São Paulo, segunda-feira, 31 de março de 1997
Texto Anterior | Próximo Texto | Índice

Treinadores não devem ser reféns do passado

ALBERTO HELENA JR.
DA EQUIPE DE ARTICULISTAS

Pode-se dizer, sem medo de errar, que o clássico foi decidido graças a um lance de pura individualidade, a conjunção perfeita de reflexos apurados, percepção clara da jogada, um tiquinho da indispensável malandragem e a exatidão no toque cirúrgico de Viola, que apenas tirou a gravidade da bola, fazendo-a alçar-se além das possibilidades de Rogério, por sinal, mal colocado.
Mas também se pode dizer, com igual certeza, que houve falha do sistema, e Falcão, na Globo, deixou isso bem claro: o zagueiro tricolor -creio que Bordón-, ao invés de sair para o combate a Viola, recuou, oferecendo-lhe tempo e espaço para engendrar e executar a jogada fatal.
Ora, no sistema que prevê a presença do líbero, como o adotado por Muricy, técnico do São Paulo, no jogo de sábado à noite contra o Palmeiras, pressupõe-se a marcação homem a homem dos demais zagueiros. Por isso, aquele beque que sobra -com liberdade, inclusive, para atacar- é chamado de líbero, em italiano. Tradução: está livre da marcação individual, para fazer as coberturas dos dois lados.
Acontece que, no Brasil, desde tempos imemoriais, marca-se por zona. Resultado: não há como enfiar na cabeça do nosso jogador que ele deve obedecer cegamente tais instruções -a não ser muito eventual e especificamente (caso recente de Gilmar em Djalminha). Assim, o líbero, como Válber no sábado, não é líbero coisa alguma. É apenas mais um zagueiro.
O que significa perda irreparável na criação de meio-campo, que Muricy coalhou de médios de contenção (Axel, Edimilson e Belletti).
Tanto, que, quando Válber, no segundo tempo, passou a atuar quase na meia, o tricolor encetou uma blitz sobre o arco de Marcelo que só não lhe permitiu chegar ao empate por capricho dos deuses. Ou como castigo pelo pecado original.
*
Claro que o Palmeiras se ressentiu da ausência de Djalminha. Menos pelo valor individual do craque e muito mais porque sua substituição por Marquinhos representa mudança no esquema: o Palmeiras, que vem ponteando o campeonato com um meio-campo composto por dois médios (Galeano e Leandro) e dois meias (Djalminha e Rincón), com Marquinhos, reduz o poder de criação. E aí está o Corinthians a comprovar que essa história de excesso de marcação no meio-campo é pra inglês ver, literalmente.
No meio-de-semana, atuando com apenas um volante de marcação típico -Gilmar- contra três do Atlético Mineiro, deu um show. Sábado, diante do Botafogo, se não ofereceu um espetáculo deslumbrante, ganhou de 2 a 0 e poderia ter dobrado o placar, caso Túlio não desperdiçasse duas chances de ouro.
Resumindo: está na hora de nossos treinadores deixarem de ser reféns de um tempo que já acabou.
*
A jovem desvia seus grandes olhos verdes da TV enquanto a bola rola. Trauma de infância, me explica: quando pequenina, não conseguia dormir à noite, ouvindo o rumor da torcida no Maracanã -Mengo, mengo! Soava-lhe como um cântico de invocar fantasmas.
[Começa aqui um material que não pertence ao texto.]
(** *** Listeners *)

Lemma initListenAddrs_spec conf tls crypt hc l : initListenAddrs conf tls crypt hc = Ok l ->
  validateListenAddrs l = None
  /\ exists addrs, parseListenAddrs (conf listenAddrsIdx) = Ok addrs
    /\ listens True addrs (plain_ports conf) (udpListenAddr l) /\ listens True addrs (plain_ports conf) (tcpListenAddr l)
    /\ listens (tls <> None) addrs (conf tlsListenPortsIdx) (tlsListenAddr l)
    /\ listens (tls <> None) addrs (conf httpsListenPortsIdx) (http ← httpConf l; ListenAddresses http)
    /\ listens (tls <> None) addrs (conf quicListenPortsIdx) (quicListenAddr l)
    /\ listens (exists cert name, crypt = Some (cert, name) /\ name <> []) addrs (conf dnsCryptListenPortsIdx) (dnsCryptUDPListenAddr l)
    /\ listens (exists cert name, crypt = Some (cert, name) /\ name <> []) addrs (conf dnsCryptListenPortsIdx) (dnsCryptTCPListenAddr l).
Proof using Type.
  unfold initListenAddrs. destruct (parseListenAddrs _) as [addrs|] eqn:Ea; [|discriminate]. fold (plain_ports conf).
  destruct (plain_listens conf _ addrs Ea) as [x Hx].
  assert (Htls : forall t, (tls <> None -> t = initTLSListenAddrs conf addrs) -> (tls = None -> t = ([], [], [])) ->
    listens (tls <> None) addrs (conf tlsListenPortsIdx) (appended t.1.1) /\ listens (tls <> None) addrs (conf httpsListenPortsIdx) (appended t.1.2)
    /\ listens (tls <> None) addrs (conf quicListenPortsIdx) (appended t.2)).
  { intros t H1 H2. destruct tls as [c|]; [rewrite H1 by discriminate; split; [|split]; (apply listens_on; [discriminate|intros; apply elem_addrs_by_ports])|].
    rewrite H2 by reflexivity. split; [|split]; apply listens_off; congruence. }
  set (on := exists cert name, crypt = Some (cert, name) /\ name <> []).
  assert (Hcr : forall t, (on -> t = initDNSCryptListenAddrs conf addrs) -> (~ on -> t = ([], [])) ->
    listens on addrs (conf dnsCryptListenPortsIdx) (appended t.2) /\ listens on addrs (conf dnsCryptListenPortsIdx) (appended t.1)).
  { intros t H1 H2. assert (Hd : on \/ ~ on).
    { unfold on. destruct crypt as [[cert [|b n]]|]; [right|left; exists cert, (b :: n); split; [reflexivity|discriminate]|right]; intros (? & ? & [= <- <-] & ?); contradiction. }
    destruct Hd as [Hon|Hoff]; [rewrite H1 by exact Hon; split; (apply listens_on; [exact Hon|intros; apply elem_ports_by_addrs])|].
    rewrite H2 by exact Hoff. split; apply listens_off; exact Hoff. }
  destruct (match tls with Some _ => _ | None => _ end) as [[ta ha] qa] eqn:Et.
  destruct (match crypt with Some _ => _ | None => _ end) as [ct cu] eqn:Ec. intros [= <-].
  destruct (Htls (ta, ha, qa)) as (Ht & Hh & Hq); [intros; destruct tls; congruence|intros ->; congruence|].
  destruct (Hcr (ct, cu)) as (Hu & Hc);
    [intros (? & [|] & -> & ?); [contradiction|congruence]
    |intros Hoff; destruct crypt as [[cert [|b n]]|]; [congruence|destruct Hoff; exists cert, (b :: n); split; [reflexivity|discriminate]|congruence]|].
  cbn [fst snd] in *. split.
  - unfold validateListenAddrs, hasListenAddrs. cbn [udpListenAddr]. rewrite Hx. cbn [not_nil orb negb].
    unfold validateTLSConfig. cbn [tlsConf tlsListenAddr httpConf http_listens ListenAddresses quicListenAddr dnsCryptResolverCert dnsCryptProviderName dnsCryptTCPListenAddr dnsCryptUDPListenAddr].
    assert (Hend : (if negb (not_nil (fst <$> crypt)) || bool_decide (default [] (snd <$> crypt) = [])
        then if not_nil (appended ct) then Some (Prelude.New "cannot create dnscrypt tcp listener without dnscrypt config")
             else if not_nil (appended cu) then Some (Prelude.New "cannot create dnscrypt udp listener without dnscrypt config") else None
        else None) = None).
    { destruct crypt as [[cert [|b n]]|]; cbn in Ec |- *; [injection Ec as <- <-; reflexivity|reflexivity|injection Ec as <- <-; reflexivity]. }
    destruct tls; cbn [not_nil]; [exact Hend|]. injection Et as <- <- <-. cbn [appended not_nil]. exact Hend.
  - exists addrs. split; [reflexivity|]. cbn. split; [apply listens_on; [exact I|intros; apply elem_ports_by_addrs]|].
    split; [apply listens_on; [exact I|intros; apply elem_ports_by_addrs]|]. auto 10.
Qed.

(** C16: What the command sets up always passes the checks of the listeners that [Start]
    makes.  Plain DNS is served over UDP and TCP on each port at each address, on port
    53 of all IPv4 addresses by default; DNS-over-TLS, DNS-over-HTTPS and
    DNS-over-QUIC on exactly their ports, if and only if there is a certificate;
    DNSCrypt if and only if its file has a certificate and a provider name.  There
    is always a plain listener: no port, zero included, disables it. *)
Theorem command_listens (now now' : Time) (rnd : bytes) (pending : option pendingResult) (conf : configuration)
    (c : Config (N := N)) (tls : option server_tls)
    (Hc : createProxyConfig now now' rnd pending conf = Ret (Ok (c, tls))) :
  let l := Listen c in
  validateListenAddrs l = None
  /\ exists addrs crypt, parseListenAddrs (conf listenAddrsIdx) = Ok addrs /\ addrs <> []
    /\ initTLSConfig conf = Ok tls /\ initDNSCryptConfig now now' rnd conf = Ret (Ok crypt)
    /\ listens True addrs (plain_ports conf) (udpListenAddr l) /\ listens True addrs (plain_ports conf) (tcpListenAddr l)
    /\ listens (tls <> None) addrs (conf tlsListenPortsIdx) (tlsListenAddr l)
    /\ listens (tls <> None) addrs (conf httpsListenPortsIdx) (http ← httpConf l; ListenAddresses http)
    /\ listens (tls <> None) addrs (conf quicListenPortsIdx) (quicListenAddr l)
    /\ listens (exists cert name, crypt = Some (cert, name) /\ name <> []) addrs (conf dnsCryptListenPortsIdx) (dnsCryptUDPListenAddr l)
    /\ listens (exists cert name, crypt = Some (cert, name) /\ name <> []) addrs (conf dnsCryptListenPortsIdx) (dnsCryptTCPListenAddr l).
Proof using Type.
  destruct (createProxyConfig_inv _ _ _ _ _ _ _ Hc) as (paths & hosts & mw & ups & edns & crypt & listen & prefs & private & H).
  destruct H as (_ & _ & _ & _ & _ & Ht & Hd & Hl & _ & ->). cbn [Listen].
  destruct (initListenAddrs_spec _ _ _ _ _ Hl) as (Hv & addrs & Ha & Hrest). split; [exact Hv|].
  exists addrs, crypt. split; [exact Ha|]. split; [exact (parseListenAddrs_some _ _ Ha)|]. auto.
Qed.

(** *** The configuration is one that resolving can work with *)

Context {DLaws : DnsLaws} {GLaws : GlCacheLaws} {NL : NetUtilLaws} {ML : MessageLaws} {VL : ValidatorLaws}.
Context {GL : GoCacheLaws} {RLL : RateLaws} {OL : OutsideLaws Out}.
Hypothesis NotEmptySlice_spec : forall k, NotEmptySlice k = None <-> k <> O.
Hypothesis extract_errors : forall d e, ExtractReversedAddr d = Err e -> errors_Is e "no upstream specified" = false.
(** An address that is parsed consists of bytes, and hosts files have valid ones. *)
Hypothesis ParseIP_bytes : forall s ip, netutil_ParseIP s = Ok ip -> wf_bytes (slice ip).
Hypothesis hosts_valid : forall d, valid_storage (storage_of d).
(** A wildcard is no domain name. *)
Hypothesis validate_star : Address.ValidateDomainName (str "*") <> None.
(** The limiters are memory of the process, which the network does not change. *)
Hypothesis limiters_net : forall u m n, limiters (snd (net_ex u m n)) = limiters n.
Hypothesis limiters_udp : forall b raddr laddr n, limiters (snd (UDPWrite b raddr laddr n)) = limiters n.
Hypothesis limiters_set : forall n st, limiters (set_limiters st n) = st.

Lemma parse_each_all {A} (P : A -> Prop) parse err l : (forall s a, parse s = Ok a -> P a) ->
  forall r, parse_each parse err l = Ok r -> Forall P r.
Proof using Type.
  intros Hp. induction l as [|s l IH]; intros r H; cbn [parse_each] in H; [injection H as <-; constructor|].
  destruct (parse s) as [a|] eqn:Ea; [|discriminate]. destruct (parse_each parse err l) as [rest|]; [|discriminate].
  injection H as <-. constructor; [exact (Hp s a Ea)|apply IH; reflexivity].
Qed.

Lemma parse_upstreams_parsed which lines opts uc : parse_upstreams which lines opts = Ret (Ok uc) -> parsed_config uc.
Proof using validate_star.
  unfold parse_upstreams. intros H. inv_bind H. destruct a as [uc' errs]. destruct (join_errors _); [discriminate|]. injection H as ->.
  eapply parse_parsed; [exact validate_star|exact E].
Qed.

Lemma initUpstreams_parsed conf ups : initUpstreams conf = Ret (Ok ups) ->
  parsed_config (uf_general ups) /\ (forall uc, uf_private ups = Some uc -> parsed_config uc)
  /\ (forall uc, uf_fallbacks ups = Some uc -> parsed_config uc).
Proof using validate_star.
  unfold initUpstreams. destruct (initBootstrap _ _) as [boot|]; [|discriminate]. intros H. inv_bind H.
  destruct a as [general|]; [|discriminate]. inv_bind H. destruct a as [private|]; [|discriminate]. inv_bind H.
  destruct a as [fb|]; [|discriminate]. apply parse_upstreams_parsed in E, E0, E1.
  assert (Hu : exists mode, ups = mkUps general (if isEmpty private then None else Some private) (if isEmpty fb then None else Some fb) mode).
  { injection H as H. destruct (conf upstreamModeIdx); [injection H as <-; eauto|]. destruct (mode_UnmarshalText _); [injection H as <-; eauto|discriminate]. }
  destruct Hu as [mode ->]. cbn. split; [exact E|]. split; intros uc Hu;
    [destruct (isEmpty private)|destruct (isEmpty fb)]; try discriminate; injection Hu as <-; assumption.
Qed.

Lemma command_typed now now' rnd pending conf c tls : typed conf ->
  createProxyConfig now now' rnd pending conf = Ret (Ok (c, tls)) -> typed_config c.
Proof using ParseIP_bytes validate_star.
  intros Ht Hc. destruct (createProxyConfig_inv _ _ _ _ _ _ _ Hc) as (paths & hosts & mw & ups & edns & crypt & listen & prefs & private & H).
  destruct H as (_ & _ & _ & Hu & He & _ & _ & _ & Hs & ->). destruct (initUpstreams_parsed _ _ Hu) as (Hg & Hp & Hf).
  split; cbn; [intros uc [= <-]; exact Hg|exact Hp|exact Hf| | | |].
  - unfold initSubnets in Hs. destruct (if conf dns64Idx then _ else _) as [prefs'|] eqn:Ep; [|discriminate]. cbn [rbind] in Hs.
    destruct (if negb _ then _ else _); [|discriminate]. injection Hs as -> _. destruct (conf dns64Idx); [|injection Ep as <-; constructor].
    refine (parse_each_all _ _ _ _ _ _ Ep). intros s p Hsp. apply ParsePrefix_wf in Hsp as [? ?]. split; [assumption|lia].
  - pose proof (Ht cacheMinTTLIdx) as H. cbn in H. unfold MaxUint32. lia.
  - pose proof (Ht cacheMaxTTLIdx) as H. cbn in H. unfold MaxUint32. lia.
  - unfold initEDNS in He. destruct (conf ednsAddrIdx) as [|x a]; [injection He as <-; constructor|].
    destruct (negb _); [injection He as <-; constructor|]. destruct (netutil_ParseIP _) as [ip|] eqn:Ei; [|discriminate].
    injection He as <-. exact (ParseIP_bytes _ _ Ei).
Qed.

Lemma ReadHosts_valid paths hosts err : ReadHosts open paths = (hosts, err) -> valid_storage hosts.
Proof using hosts_valid.
  unfold ReadHosts. destruct (read_hosts_loop _ _ _ _) as [errs strg]. intros [= <- _].
  destruct (has_addrs strg); [apply hosts_valid|intros name; constructor].
Qed.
Texto Anterior: Jacques Villeneuve erra, mas vence GP
Próximo Texto: Bandoneón e Viola
Índice


Clique aqui para deixar comentários e sugestões para o ombudsman.


Copyright Empresa Folha da Manhã S/A. Todos os direitos reservados. É proibida a reprodução do conteúdo desta página em qualquer meio de comunicação, eletrônico ou impresso, sem autorização escrita da Folhapress.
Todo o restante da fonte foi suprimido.